CHAPTER XIV

THE RISE OF THE MONARCHY

HISTORIANS, having a predilection for exactness, are concerned to find dates not only for kings and queens and battles and treaties, but for those great changes in the manners and morals of mankind which begin unconsciously, are wrought out in silence, and present themselves to the historian as accomplished revolutions before he is at all aware that anything of moment is going on. A revolution of this kind was in progress throughout Christendom in the fifteenth century; and its results are so astonishing, so bewildering in their magnitude and in their infinite ramifications that we resort to figurative language and call the movement the Renaissance, the Revival of Learning. It is, indeed, a new birth, a new life, rather newer and altogether more astonishing than any mere return of the learning of the ancients could have been; but the leaven in the decaying mass of feudalism operated slowly, and did not come to full power until long after the period which must be a limit for this book; therefore, we can but note certain significant facts in the mighty process which was to transform the feudal lady of the chateau into the lady of the court and of the brilliant literary salon, to substitute a Catherine de Medicis, or a Marguerite de Navarre, or a Madame de La Fayette, for an Eleanor of Guienne, a Mahaut d'Artois, or a Christine de Pisan. As nearly as can be determined, the age of feudalism ends in the fifteenth century; but the soul of the old civilization leaves its body imperceptibly and enters into that of the new: it "melts, and makes no noise,"

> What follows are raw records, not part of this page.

(* ===== verification/JdClient.v ===== *)
(** * The job declarator client

    [roles/jd-client/src/lib]: the channel manager between the miners, the
    pool, the job declarator server and the template provider:
    [channel_manager/mod.rs] (the data, the routing of open requests, the
    variable-difficulty round, the loop), [downstream_message_handler.rs],
    [upstream_message_handler.rs], [jd_message_handler.rs],
    [template_message_handler.rs]; the upstream state and the helpers of
    [utils.rs], the operating mode ([jd_mode.rs]), the connection of a miner
    ([downstream]) and the choice of an upstream ([mod.rs]).

    The manager's data is behind one lock, a miner's channels behind another,
    both taken inside one handler.  What a handler hands to a queue is appended
    to [sent]; a closed queue refuses it.  Of the messages only those to the
    declarator that carry transactions can exceed a frame.  Hash maps are
    iterated in an unspecified order. *)

From Stdlib Require Import String SpecFloat.
From stdpp Require Import gmap.
From S2P Require Import Prelude Utf8 SetupConnection Mining Difficulty Bitcoin Jobs Channels Vardiff PoolStats Downstream ClientChannels JobDeclarator.
#[local] Open Scope Z_scope.
#[local] Open Scope list_scope.

Module Jdc.

(** ** Modes, states, errors *)

Inductive JdMode : Type := CoinbaseOnly | FullTemplate | SoloMining.
#[global] Instance JdMode_eq_dec : EqDecision JdMode.
Proof. solve_decision. Defined.
Definition JdMode_from_u8 (val : Z) : JdMode :=
  if val =? 0 then CoinbaseOnly else if val =? 1 then FullTemplate else SoloMining.
Definition JdMode_into_u8 (mode : JdMode) : Z :=
  match mode with CoinbaseOnly => 0 | FullTemplate => 1 | SoloMining => 2 end.

Inductive UpstreamState : Type := NoChannel | Pending | Connected | Solo.
#[global] Instance UpstreamState_eq_dec : EqDecision UpstreamState.
Proof. solve_decision. Defined.

Inductive RolesError : Type :=
  | ChannelError_ (e : ChannelError)
  | PrefixFactoryError (e : ExtendedExtranonceError)
  | BadPayloadSize.
Inductive JDCError : Type :=
  | BinarySv2
  | ParserError
  | ParseInt
  | RolesSv2Logic (e : RolesError)
  | ChannelErrorSender
  | Shutdown
  | UnexpectedMessage (message_type : Z)
  | BitcoinEncodeError
  | LastDeclareJobNotFound (request_id : Z)
  | ActiveJobNotFound (request_id : Z)
  | TokenNotFound
  | TemplateNotFound (template_id : Z)
  | DownstreamNotFoundWithChannelId (channel_id : Z)
  | DownstreamNotFound (downstream_id : Z)
  | DownstreamIdNotFound
  | FutureTemplateNotPresent
  | LastNewPrevhashNotFound
  | VardiffNotFound (channel_id : Z)
  | TxDataError
  | FrameConversionError
  | FailedToCreateCustomJob.
Definition is_non_critical_variant (e : JDCError) : bool :=
  match e with
  | LastNewPrevhashNotFound | FutureTemplateNotPresent | LastDeclareJobNotFound _
  | ActiveJobNotFound _ | TokenNotFound | TemplateNotFound _
  | DownstreamNotFoundWithChannelId _ | DownstreamNotFound _ | DownstreamIdNotFound
  | VardiffNotFound _ | TxDataError | FrameConversionError | FailedToCreateCustomJob => true
  | _ => false
  end.
Definition is_critical (e : JDCError) : bool := negb (is_non_critical_variant e).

"As virtuous men pass mildly away,

And whisper to their souls to go,

Whilst some of their sad friends do say

Now his breath goes, and some say no."

Jeanne d'Arc herself, we have said in the preceding chapter, was no product of chivalry, found no chivalry to shield her. The old was already in her time yielding place to the new; for during the fifteenth century feudalism as well as chivalry was going to its death in France and in nearly all Europe. In France the civil wars had not only demoralized chivalry, they had also served to sever the intimate ties that bound the feudal lord and his family to the soil of their fief almost as rigidly as the villain was bound. Some families were utterly destroyed, some sought new lands, and found them in parts of the country far distant from their ancient holdings. With all his theoretically arbitrary power, the old baron, reared amid the peasants he was to govern, felt a certain kinship with them, and was often regardful of their time-honored customs and privileges, forgoing in their favor what arbitrary despotism or caprice suggested. No such ties bound the new nobles to their new vassals; the hold of the feudal lord upon his vassals was weakened, as was their influence upon him. Many new families had risen into prominence, and kings no longer hesitated to ennoble parvenus, a sure sign that the solidarity of the ancient nobility of the soil was broken. This had come to pass in France by the time the great Louis XI. ascended the throne, not a generation after Jeanne d'Arc, and the same process was going on in England through the Wars of the Roses. Louis was the determined enemy of feudalism, which he would have uprooted utterly. Much he did uproot; more he would have done, had he lived.

In the midst of this generation of struggles between the king and the faltering remnants of feudalism there are two or three instances in which the women as well as the men of the middle class deserve mention. Before we deal with the short and sad career of the last of the great house of Bourgogne, Marie, daughter of Charles le téméraire, we may glance at the simple story of a woman who defended Beauvais from this same Charles.

The danger from England had passed; there was no longer need of a Jeanne d'Arc to drive out the insolent Goddems; but a new enemy was found for France in the person of that great Duke of Burgundy whom modern history has named Charles the Bold, more properly Charles the Rash, or, as his contemporaries first called him, the Terrible, "that wild bull wearing a crown, that wild boar who rushed straight ahead, his eyes shut." In the spring of 1472, while Louis XI was intent upon reducing to submission the rebellious Duke of Brittany, Charles le téméraire, impatient at the tricky diplomacy which baffled him, declared war upon France and marched at once into Picardy with a great army, ravaging and burning as he went. Louis, unwilling to be diverted from his attempt upon the Duke of Brittany, whom he was holding fast in his grip, could spare few troops, and gave orders that the small towns be abandoned and resistance be concentrated in the larger cities. The brave little town of Nesle was the first to offer a determined but hopeless resistance to the enraged Burgundian: Nesle was carried by assault, its defenders put to the sword or mutilated by the lopping off of their right hands. The very church ran with blood as Charles rode into it, commending the savage butchery of the inhabitants by his soldiers.